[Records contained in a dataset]
━━━━━━━━━━━━━━━━

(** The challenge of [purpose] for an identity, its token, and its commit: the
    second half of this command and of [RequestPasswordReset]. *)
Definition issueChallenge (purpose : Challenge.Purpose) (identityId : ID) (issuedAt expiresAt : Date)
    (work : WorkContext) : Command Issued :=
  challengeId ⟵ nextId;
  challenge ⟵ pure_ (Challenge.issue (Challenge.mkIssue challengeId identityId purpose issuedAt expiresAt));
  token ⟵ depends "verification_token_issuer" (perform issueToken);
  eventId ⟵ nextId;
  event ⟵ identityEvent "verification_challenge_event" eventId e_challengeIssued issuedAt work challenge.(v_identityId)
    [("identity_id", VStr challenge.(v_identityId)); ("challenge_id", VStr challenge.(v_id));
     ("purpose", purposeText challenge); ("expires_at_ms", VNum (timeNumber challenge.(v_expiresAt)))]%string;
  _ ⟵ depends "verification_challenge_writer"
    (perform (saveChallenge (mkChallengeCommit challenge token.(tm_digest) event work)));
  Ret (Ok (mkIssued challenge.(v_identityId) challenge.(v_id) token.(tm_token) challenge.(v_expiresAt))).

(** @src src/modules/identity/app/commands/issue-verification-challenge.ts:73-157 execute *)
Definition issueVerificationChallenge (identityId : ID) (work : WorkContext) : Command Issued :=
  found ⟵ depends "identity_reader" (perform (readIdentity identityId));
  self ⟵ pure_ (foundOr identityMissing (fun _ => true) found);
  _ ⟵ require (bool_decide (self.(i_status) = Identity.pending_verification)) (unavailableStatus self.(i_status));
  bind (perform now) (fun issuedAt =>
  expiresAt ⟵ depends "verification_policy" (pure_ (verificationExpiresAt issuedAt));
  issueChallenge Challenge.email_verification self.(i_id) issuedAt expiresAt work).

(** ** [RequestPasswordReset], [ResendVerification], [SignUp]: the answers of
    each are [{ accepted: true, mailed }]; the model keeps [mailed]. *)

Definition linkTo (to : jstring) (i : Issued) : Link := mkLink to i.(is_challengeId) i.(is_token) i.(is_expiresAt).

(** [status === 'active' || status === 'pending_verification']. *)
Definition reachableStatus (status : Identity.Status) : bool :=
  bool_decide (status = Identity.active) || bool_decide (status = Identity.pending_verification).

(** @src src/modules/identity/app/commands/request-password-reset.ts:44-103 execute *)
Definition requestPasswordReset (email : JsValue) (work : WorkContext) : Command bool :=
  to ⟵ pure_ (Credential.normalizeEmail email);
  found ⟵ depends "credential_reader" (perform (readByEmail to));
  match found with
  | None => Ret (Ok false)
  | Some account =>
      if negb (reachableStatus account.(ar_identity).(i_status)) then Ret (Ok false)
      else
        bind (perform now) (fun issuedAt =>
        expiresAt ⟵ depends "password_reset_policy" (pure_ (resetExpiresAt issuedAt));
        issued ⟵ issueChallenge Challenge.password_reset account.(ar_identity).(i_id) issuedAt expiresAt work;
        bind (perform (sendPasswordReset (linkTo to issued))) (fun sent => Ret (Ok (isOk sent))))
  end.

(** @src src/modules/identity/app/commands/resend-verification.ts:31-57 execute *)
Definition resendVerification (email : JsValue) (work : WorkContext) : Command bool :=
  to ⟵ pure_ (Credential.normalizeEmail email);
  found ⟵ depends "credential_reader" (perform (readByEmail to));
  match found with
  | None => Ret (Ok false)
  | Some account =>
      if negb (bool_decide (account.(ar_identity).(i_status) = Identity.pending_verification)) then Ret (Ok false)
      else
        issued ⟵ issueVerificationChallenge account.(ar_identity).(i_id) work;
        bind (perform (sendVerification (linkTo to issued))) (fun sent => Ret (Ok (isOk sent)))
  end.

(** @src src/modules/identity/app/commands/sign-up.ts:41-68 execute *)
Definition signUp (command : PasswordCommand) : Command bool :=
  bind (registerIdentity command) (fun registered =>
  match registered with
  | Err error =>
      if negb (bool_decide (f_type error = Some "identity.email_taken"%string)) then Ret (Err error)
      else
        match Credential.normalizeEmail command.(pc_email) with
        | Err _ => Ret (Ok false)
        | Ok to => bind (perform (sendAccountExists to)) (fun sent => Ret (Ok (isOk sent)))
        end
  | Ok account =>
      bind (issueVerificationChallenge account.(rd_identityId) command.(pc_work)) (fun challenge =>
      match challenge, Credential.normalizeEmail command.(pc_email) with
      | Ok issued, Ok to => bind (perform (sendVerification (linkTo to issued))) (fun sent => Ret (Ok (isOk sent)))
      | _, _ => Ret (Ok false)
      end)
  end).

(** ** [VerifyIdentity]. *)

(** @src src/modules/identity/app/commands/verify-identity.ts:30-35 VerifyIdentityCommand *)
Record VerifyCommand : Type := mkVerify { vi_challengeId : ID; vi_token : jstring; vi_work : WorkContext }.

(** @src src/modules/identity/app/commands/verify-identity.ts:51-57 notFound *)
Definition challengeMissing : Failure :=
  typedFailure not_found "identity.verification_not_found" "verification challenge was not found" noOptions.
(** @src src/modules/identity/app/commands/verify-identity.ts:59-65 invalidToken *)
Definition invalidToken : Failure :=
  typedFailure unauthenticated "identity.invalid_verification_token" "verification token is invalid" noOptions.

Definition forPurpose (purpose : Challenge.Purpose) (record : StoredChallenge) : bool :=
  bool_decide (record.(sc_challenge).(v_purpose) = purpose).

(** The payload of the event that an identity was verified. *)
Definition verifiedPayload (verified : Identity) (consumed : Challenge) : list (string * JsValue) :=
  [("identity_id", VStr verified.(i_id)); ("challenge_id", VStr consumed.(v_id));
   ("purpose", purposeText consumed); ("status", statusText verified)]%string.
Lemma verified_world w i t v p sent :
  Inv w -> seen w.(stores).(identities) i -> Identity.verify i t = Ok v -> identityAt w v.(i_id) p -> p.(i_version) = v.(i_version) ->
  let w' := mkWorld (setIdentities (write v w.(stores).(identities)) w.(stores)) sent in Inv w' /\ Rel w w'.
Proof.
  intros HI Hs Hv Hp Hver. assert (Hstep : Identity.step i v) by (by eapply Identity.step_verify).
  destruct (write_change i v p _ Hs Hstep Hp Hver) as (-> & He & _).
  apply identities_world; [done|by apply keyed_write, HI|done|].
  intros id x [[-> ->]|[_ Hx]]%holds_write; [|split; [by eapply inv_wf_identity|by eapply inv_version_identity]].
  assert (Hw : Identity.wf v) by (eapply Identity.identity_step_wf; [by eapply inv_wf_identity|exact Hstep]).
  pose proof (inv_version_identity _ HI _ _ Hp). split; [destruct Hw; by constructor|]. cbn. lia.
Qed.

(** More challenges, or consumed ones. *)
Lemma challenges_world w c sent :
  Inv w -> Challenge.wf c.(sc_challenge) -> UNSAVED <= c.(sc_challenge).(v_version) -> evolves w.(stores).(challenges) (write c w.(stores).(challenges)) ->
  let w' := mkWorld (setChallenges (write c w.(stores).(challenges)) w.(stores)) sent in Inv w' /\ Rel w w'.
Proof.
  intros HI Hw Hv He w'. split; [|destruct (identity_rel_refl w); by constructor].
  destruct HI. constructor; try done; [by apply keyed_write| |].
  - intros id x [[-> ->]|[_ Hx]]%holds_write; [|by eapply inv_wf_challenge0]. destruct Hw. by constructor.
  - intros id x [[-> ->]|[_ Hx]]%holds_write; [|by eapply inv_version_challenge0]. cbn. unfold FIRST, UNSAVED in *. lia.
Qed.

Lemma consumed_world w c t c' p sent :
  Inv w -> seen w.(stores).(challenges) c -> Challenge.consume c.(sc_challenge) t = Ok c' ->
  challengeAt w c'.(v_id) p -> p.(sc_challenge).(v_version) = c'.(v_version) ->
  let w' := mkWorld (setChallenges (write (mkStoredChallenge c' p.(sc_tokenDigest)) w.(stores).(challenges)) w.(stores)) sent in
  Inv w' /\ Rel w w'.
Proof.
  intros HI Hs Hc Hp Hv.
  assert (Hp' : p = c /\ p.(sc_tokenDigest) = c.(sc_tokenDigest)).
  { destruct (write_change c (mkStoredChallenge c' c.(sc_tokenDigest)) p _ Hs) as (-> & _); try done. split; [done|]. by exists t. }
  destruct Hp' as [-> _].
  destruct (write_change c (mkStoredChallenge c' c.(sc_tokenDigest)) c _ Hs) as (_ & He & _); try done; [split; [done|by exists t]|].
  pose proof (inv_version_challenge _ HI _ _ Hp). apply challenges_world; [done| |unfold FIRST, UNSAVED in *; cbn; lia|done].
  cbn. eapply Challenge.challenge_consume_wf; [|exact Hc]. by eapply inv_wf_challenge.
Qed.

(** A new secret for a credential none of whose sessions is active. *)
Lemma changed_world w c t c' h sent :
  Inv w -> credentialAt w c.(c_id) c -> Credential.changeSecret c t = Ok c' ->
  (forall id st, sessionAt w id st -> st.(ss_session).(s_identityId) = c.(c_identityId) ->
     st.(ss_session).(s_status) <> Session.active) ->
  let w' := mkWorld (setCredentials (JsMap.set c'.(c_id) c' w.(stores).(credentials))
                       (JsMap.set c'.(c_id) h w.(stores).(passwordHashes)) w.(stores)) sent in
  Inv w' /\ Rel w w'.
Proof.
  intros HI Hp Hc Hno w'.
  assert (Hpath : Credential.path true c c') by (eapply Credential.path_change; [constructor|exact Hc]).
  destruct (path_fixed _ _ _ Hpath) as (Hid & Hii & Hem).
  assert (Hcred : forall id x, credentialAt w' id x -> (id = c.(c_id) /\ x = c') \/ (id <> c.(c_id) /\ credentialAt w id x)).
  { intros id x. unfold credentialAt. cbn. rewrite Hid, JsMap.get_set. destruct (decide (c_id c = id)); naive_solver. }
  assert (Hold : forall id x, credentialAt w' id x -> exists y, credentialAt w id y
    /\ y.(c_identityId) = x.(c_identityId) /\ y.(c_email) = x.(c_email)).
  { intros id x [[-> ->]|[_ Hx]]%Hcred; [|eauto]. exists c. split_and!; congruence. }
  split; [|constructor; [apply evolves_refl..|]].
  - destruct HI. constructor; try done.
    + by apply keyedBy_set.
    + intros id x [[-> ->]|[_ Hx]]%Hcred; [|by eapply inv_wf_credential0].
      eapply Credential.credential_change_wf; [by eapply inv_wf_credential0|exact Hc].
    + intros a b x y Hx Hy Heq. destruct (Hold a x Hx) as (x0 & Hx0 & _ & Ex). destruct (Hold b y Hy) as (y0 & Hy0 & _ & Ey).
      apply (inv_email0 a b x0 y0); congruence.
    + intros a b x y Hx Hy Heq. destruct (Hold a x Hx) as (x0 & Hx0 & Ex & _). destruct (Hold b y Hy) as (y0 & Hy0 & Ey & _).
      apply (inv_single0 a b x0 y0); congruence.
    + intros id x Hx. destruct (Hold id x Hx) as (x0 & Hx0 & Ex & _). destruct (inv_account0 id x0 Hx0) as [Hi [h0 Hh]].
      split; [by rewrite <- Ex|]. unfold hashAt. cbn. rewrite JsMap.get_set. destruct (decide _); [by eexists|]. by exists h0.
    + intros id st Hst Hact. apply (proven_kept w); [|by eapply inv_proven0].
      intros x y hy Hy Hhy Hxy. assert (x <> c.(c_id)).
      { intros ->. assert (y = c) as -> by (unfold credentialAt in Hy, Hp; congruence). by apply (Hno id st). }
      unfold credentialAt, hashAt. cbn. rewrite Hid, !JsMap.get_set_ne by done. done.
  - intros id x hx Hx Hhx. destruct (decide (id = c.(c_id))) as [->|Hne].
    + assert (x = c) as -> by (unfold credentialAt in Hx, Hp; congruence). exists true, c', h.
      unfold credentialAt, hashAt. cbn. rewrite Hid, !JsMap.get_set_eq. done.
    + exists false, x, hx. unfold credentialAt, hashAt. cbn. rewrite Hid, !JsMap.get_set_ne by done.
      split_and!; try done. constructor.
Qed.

━━━━━━━━━━━━━━━━

Aim of the exercise = Check each line of the records for the word "exact" and extract those that contain it.

Output below =
  assert (Hw : Identity.wf v) by (eapply Identity.identity_step_wf; [by eapply inv_wf_identity|exact Hstep]).
  cbn. eapply Challenge.challenge_consume_wf; [|exact Hc]. by eapply inv_wf_challenge.
  assert (Hpath : Credential.path true c c') by (eapply Credential.path_change; [constructor|exact Hc]).
      eapply Credential.credential_change_wf; [by eapply inv_wf_credential0|exact Hc].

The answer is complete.